Below are the entries; count the lines in them that contain the word "pose" and give only the number.

○ ○ ○ ○ ○ ○ ○

(** No permit is lost or returned twice: [release] never finds the semaphore full,
    [waiting] counts exactly the threads between their two lock sections, and when
    no call of a provider is under way every permit is back. *)
Theorem permits_are_conserved l a : reachable l →
  (∀ key n, a = Arrive key n → slots l !! key = None → 0 < n) →
  (∀ e, act a l ≠ Some (Raise e))
  ∧ ∀ key s, slots l !! key = Some s →
      waiting s = threads key is_waiting l
      ∧ (threads key holds_permit l = 0 → permits s = cap s).
Proof.
  intros Hr Ha. apply reachable_ok in Hr. split.
  - intros e H. destruct a; unfold act in H.
    1: { injection H as H. unfold slot_for in H. specialize (Ha _ _ eq_refl).
         destruct (slots l !! key); [done|]. simpl in H. unfold rguard in H.
         replace (0 <? max_concurrent) with true in H; [done|]. specialize (Ha eq_refl). lia. }
    all: destruct (seen i l) as [[ph n]|] eqn:Hs; [|done]; apply seen_inv in Hs as (c & s & Hc & Hs & <- & <-).
    all: assert (Hm : ∀ p f e', move i p f l = Some (Raise e') → f s = Raise e')
      by (intros p f e' Hm; unfold move in Hm; rewrite Hc in Hm; simpl in Hm; rewrite Hs in Hm; simpl in Hm;
          injection Hm as Hm; destruct (f s); [done|by injection Hm as ->]).
    all: pose proof (release_total _ _ _ _ Hr Hc Hs) as Hrel.
    all: destruct (at_phase c) as [| |[]|[]| | |] eqn:Hp; try done.
    all: repeat match type of H with context [if ?b then _ else _] => destruct b; try done end.
    all: apply Hm in H; try done; rewrite Hrel in H; done.
  - intros key s Hs. split; [by apply waiting_accounted|].
    destruct (permits_accounted _ Hr _ _ Hs) as (He & _). lia.
Qed.

(** ** A waiting call can always be served *)

Definition stands (i : nat) (key : string) (p : phase) (s : slot) (l : limiter) : Prop :=
  calls l !! i = Some (mk_call key p) ∧ slots l !! key = Some s.

(** The state [l'] comes from [l] by a step of thread [i] alone. *)
Definition alone (i : nat) (l l' : limiter) : Prop := ∀ j, j ≠ i → calls l' !! j = calls l !! j.

Lemma stands_move i key p s l q f s' : stands i key p s l → f s = Ok s' →
  ∃ l', move i q f l = Some (Ok l') ∧ stands i key q s' l' ∧ alone i l l'.
Proof.
  intros [Hc Hs] Hf. exists (moved i (mk_call key p) q s' l). split_and!.
  - unfold move. rewrite Hc. simpl. rewrite Hs. simpl. by rewrite Hf.
  - split; simpl; [by rewrite list_lookup_insert_eq by (by eapply lookup_lt_Some)|apply lookup_insert_eq].
  - intros j Hj. simpl. by rewrite list_lookup_insert_ne.
Qed.

Lemma stands_seen i key p s l : stands i key p s l → seen i l = Some (p, permits s).
Proof. intros [Hc Hs]. unfold seen. rewrite Hc. simpl. by rewrite Hs. Qed.

(** Thread [i] goes from phase [p] to [q] by action [a]. *)
Lemma stands_step i key p s l q f s' a : stands i key p s l → f s = Ok s' →
  (seen i l = Some (p, permits s) → act a l = move i q f l) →
  ∃ l', step l l' ∧ stands i key q s' l' ∧ alone i l l'.
Proof.
  intros H Hf Ha. destruct (stands_move _ _ _ _ _ q f s' H Hf) as (l' & Hm & ? & ?). exists l'. split; [|done].
  apply (step_act _ a). rewrite Ha by (by eapply stands_seen). done.
Qed.

(** A running call can end, and then there is a permit. *)
Lemma running_frees i key s l : limiter_ok l → stands i key Running s l →
  ∃ l' s', rtc step l l' ∧ stands i key Finished s' l' ∧ 0 < permits s' ∧ alone i l l'.
Proof.
  intros Hok H. pose proof H as [Hc Hs].
  pose proof (release_total l i _ s Hok Hc Hs eq_refl) as Hr.
  destruct (stands_step i key Running s l Finished release _ (WorkerEnds i) H Hr) as (l' & ? & ? & ?);
    [intros E; unfold act; by rewrite E|].
  exists l', (mk_slot (cap s) (permits s + 1) (waiting s)). split_and!; [by apply rtc_once|done| |done].
  destruct (permits_accounted _ Hok _ _ Hs) as (_ & ? & _). simpl. lia.
Qed.

Lemma counted_frees i key s l : limiter_ok l → stands i key (Counted true) s l →
  ∃ l' s', rtc step l l' ∧ stands i key Finished s' l' ∧ 0 < permits s' ∧ alone i l l'.
Proof.
  intros Hok H. destruct (stands_step i key _ s l Running Ok s (Launch i) H eq_refl) as (l1 & Hl & H1 & Ha);
    [intros E; unfold act; by rewrite E|].
  assert (Hok1 : limiter_ok l1) by (destruct Hl as [a l1 Hl]; by eapply act_ok).
  destruct (running_frees _ _ _ _ Hok1 H1) as (l' & s' & ? & ? & ? & Ha').
  exists l', s'. split_and!; [by eapply rtc_l|done..|]. intros j Hj. rewrite Ha', Ha; done.
Qed.

Lemma holder_frees i key p s l : limiter_ok l → stands i key p s l → holds_permit p = true →
  ∃ l' s' q, rtc step l l' ∧ stands i key q s' l' ∧ 0 < permits s' ∧ alone i l l'.
Proof.
  intros Hok H Hp. destruct p as [| |[]|[]| | |]; try done.
  - destruct (stands_step i key _ s l (Counted true) (λ s, Ok (add_waiting (-1) s)) _ (Leave i) H eq_refl)
      as (l1 & Hl & H1 & Ha); [intros E; unfold act; by rewrite E|].
    assert (Hok1 : limiter_ok l1) by (destruct Hl as [a l1 Hl]; by eapply act_ok).
    destruct (counted_frees _ _ _ _ Hok1 H1) as (l' & s' & ? & ? & ? & Ha').
    exists l', s', Finished. split_and!; [by eapply rtc_l|done..|]. intros j Hj. rewrite Ha', Ha; done.
  - destruct (counted_frees _ _ _ _ Hok H) as (l' & s' & ?). by exists l', s', Finished.
  - destruct (running_frees _ _ _ _ Hok H) as (l' & s' & ?). by exists l', s', Finished.
Qed.

Lemma count_zero_or f cs : count f cs = 0 ∨ ∃ i c, cs !! i = Some c ∧ f c = true.
Proof.
  induction cs as [|x cs [IH|(i & c & Hi & Hf)]]; [by left| |right; by exists (S i), c].
  destruct (f x) eqn:E; [right; by exists 0%nat, x|]. left. unfold count in *. simpl. by rewrite E.
Qed.

(** No caller starves for want of a permit: from every reachable state in which a
    thread waits, the calls under way can end so that the thread acquires one. *)
Theorem waiting_calls_can_be_served l i key s : reachable l → stands i key Waiting s l →
  ∃ l' s', rtc step l l' ∧ stands i key (Answered true) s' l'.
Proof.
  intros Hr H. apply reachable_ok in Hr.
  assert (Hserve : ∀ l1 s1, stands i key Waiting s1 l1 → 0 < permits s1 →
    ∃ l' s', step l1 l' ∧ stands i key (Answered true) s' l').
  { intros l1 s1 H1 Hp. destruct (stands_step i key _ s1 l1 (Answered true) (λ s, Ok (take_permit s)) _ (Acquire i) H1 eq_refl)
      as (l' & ? & ? & _); [|by eexists _, _].
    intros E. unfold act. rewrite E. by replace (0 <? permits s1) with true by lia. }
  destruct (Z.lt_ge_cases 0 (permits s)) as [Hp|Hp].
  { destruct (Hserve _ _ H Hp) as (l' & s' & ? & ?). exists l', s'. split; [by apply rtc_once|done]. }
  destruct H as [Hc Hs]. destruct (permits_accounted _ Hr _ _ Hs) as (He & _ & Hcap).
  destruct (count_zero_or (of_key key holds_permit) (calls l)) as [Hz|(j & [k p] & Hj & Hh)].
  { change (threads key holds_permit l = 0) in Hz. lia. }
  apply andb_true_iff in Hh as [Hk Hh]. apply String.eqb_eq in Hk. simpl in Hk, Hh. subst k.
  assert (Hij : i ≠ j) by (intros ->; rewrite Hj in Hc; by injection Hc as ->).
  destruct (holder_frees j key p s l Hr (conj Hj Hs) Hh) as (l1 & s1 & q & Hl & [_ Hs1] & Hp1 & Ha).
  destruct (Hserve l1 s1) as (l' & s' & ? & ?); [split; [by rewrite Ha|done]|done|].
  exists l', s'. split; [by eapply rtc_r|done].
Qed.

(** ** A provider with one slot *)

Module LimiterDemo.
Fixpoint run (l : limiter) (acts : list action) : option limiter :=
  match acts with
  | [] => Some l
  | a :: acts => match act a l with Some (Ok l) => run l acts | _ => None end
  end.

Lemma run_reachable acts : ∀ l l', run l acts = Some l' → rtc step l l'.
Proof.
  induction acts as [|a acts IH]; intros l l' H; simpl in H; [injection H as ->; apply rtc_refl|].
  destruct (act a l) as [[l1|]|] eqn:E; try done. eapply rtc_l; [by apply (step_act _ a)|by apply IH].
Qed.

(** Two callers, one permit: the first runs, the second waits. *)
Definition busy : option limiter := run empty_limiter
  [Arrive "ollama/m@" 1; Arrive "ollama/m@" 4; Enter 0; Acquire 0; Enter 1; Leave 0; Launch 0].

Example second_waits : ∃ l, busy = Some l ∧ act (Acquire 1) l = None
  ∧ slots l !! "ollama/m@" = Some (mk_slot 1 0 1).
Proof. eexists. split; [vm_compute; reflexivity|]. split; vm_compute; reflexivity. Qed.
End LimiterDemo.
Import LimiterDemo.

Lemma running_calls_are_capped_witness : ∃ l, busy = Some l ∧ threads "ollama/m@" is_running l <= 1.
Proof.
  destruct busy as [l|] eqn:E; [|vm_compute in E; discriminate E]. exists l. split; [reflexivity|].
  refine (running_calls_are_capped empty_limiter (mk_limiter {["ollama/m@" := mk_slot 1 1 0]} [mk_call "ollama/m@" Found]) l
    "ollama/m@" 1 (rtc_refl _ _) eq_refl _ (run_reachable
      [Arrive "ollama/m@" 4; Enter 0; Acquire 0; Enter 1; Leave 0; Launch 0] _ _ _)); [vm_compute; reflexivity|].
  rewrite <-E. vm_compute. reflexivity.
Defined.

Lemma permits_are_conserved_witness : ∃ l, busy = Some l ∧ ∀ e, act (WorkerEnds 0) l ≠ Some (Raise e).
Proof.
  destruct busy as [l|] eqn:E; [|vm_compute in E; discriminate E]. exists l. split; [reflexivity|].
  refine (proj1 (permits_are_conserved l (WorkerEnds 0) (run_reachable _ _ _ E) _)). discriminate.
Defined.

Lemma waiting_calls_can_be_served_witness : ∃ l l' s', busy = Some l ∧ rtc step l l'
  ∧ stands 1 "ollama/m@" (Answered true) s' l'.
Proof.
  destruct busy as [l|] eqn:E; [|vm_compute in E; discriminate E]. exists l.
  destruct (waiting_calls_can_be_served l 1 "ollama/m@" (mk_slot 1 0 1) (run_reachable _ _ _ E)) as (l' & s' & ? & ?).
  - vm_compute in E. injection E as <-. split; vm_compute; reflexivity.
  - by exists l', s'.
Defined.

○ ○ ○ ○ ○ ○ ○

Answer section: 3